C’est un amendement qui a été approuvé et, en tant que président, je ne peux qu’appuyer ce qui a été convenu.
Que pensez-vous que le gouvernement de la Communauté valencienne veut éliminer l’espagnol minimum obligatoire dans l’enseignement pour promouvoir l’immersion, comme en Catalogne ?
J’imagine que le gouvernement valencien sera suffisamment sensible et cherchera des mécanismes pour garantir qu’aucun étudiant ne soit discriminé ou se retrouve sans l’option qu’il souhaite, qu’il soit valencien ou castillan.

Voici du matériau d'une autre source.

(** * ReWear: listing exchange and points accounting of [src/App.js]

    A shallow embedding of the parts of the React client that read or write
    the Firestore collections [artifacts/<appId>/users] and
    [artifacts/<appId>/public/data/items]: profile creation, the item
    detail page (swap request and point redemption), the add-item form and
    the admin panel.  Component state is passed explicitly; every event
    handler of the source is a function on the [World]. *)

From stdpp Require Import gmap strings list pretty.
From Stdlib Require Import ZArith Lia Ascii.

Open Scope Z_scope.

(** ** The JavaScript fragment the handlers rely on *)

Module Js.

(** The values a numeric document field can hold.  Numbers are the
    integers, without bound: up to 2^53 in absolute value these are the
    JavaScript numbers [parseInt] produces, and the code writes no other
    number.  Beyond 2^53 a JavaScript number is rounded, and [Infinity]
    past the largest double: neither is modelled, nor is the sign of
    zero, so a statement about a number read from text is kept within
    2^53. *)
Inductive value :=
| Undefined
| Null
| NaN
| Number (n : Z).

Global Instance value_eq_dec : EqDecision value.
Proof. solve_decision. Defined.

(** [ToBoolean]: what [if (v)], [!v] and [v ? a : b] test. *)
Definition truthy (v : value) : bool :=
  match v with
  | Undefined | Null | NaN => false
  | Number n => negb (n =? 0)
  end.

(** [ToBoolean] of a string: only the empty string is falsy. *)
Definition truthy_string (s : string) : bool :=
  match s with
  | EmptyString => false
  | String _ _ => true
  end.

Apprentissage de proximité pour réduire l’absentéisme

L’absentéisme scolaire touche, selon PISA, entre 25 % et 28 % des élèves. Cuenca fait appel à un engagement social pour le réduire, impliquant l’ensemble de l’environnement étudiant. Il donne comme exemple les affiches du quartier Mil Viviendas d’Alicante, qui exhortent les voisins à appeler la police s’ils voient des mineurs à l’extérieur de l’école. Ou le Conseil des enfants de la Cité des Arts et des Sciences de Valence, qui implique les enfants roms et leurs familles dans le musée. C’est ce qu’on appelle l’apprentissage de proximité et cela va au-delà de l’école.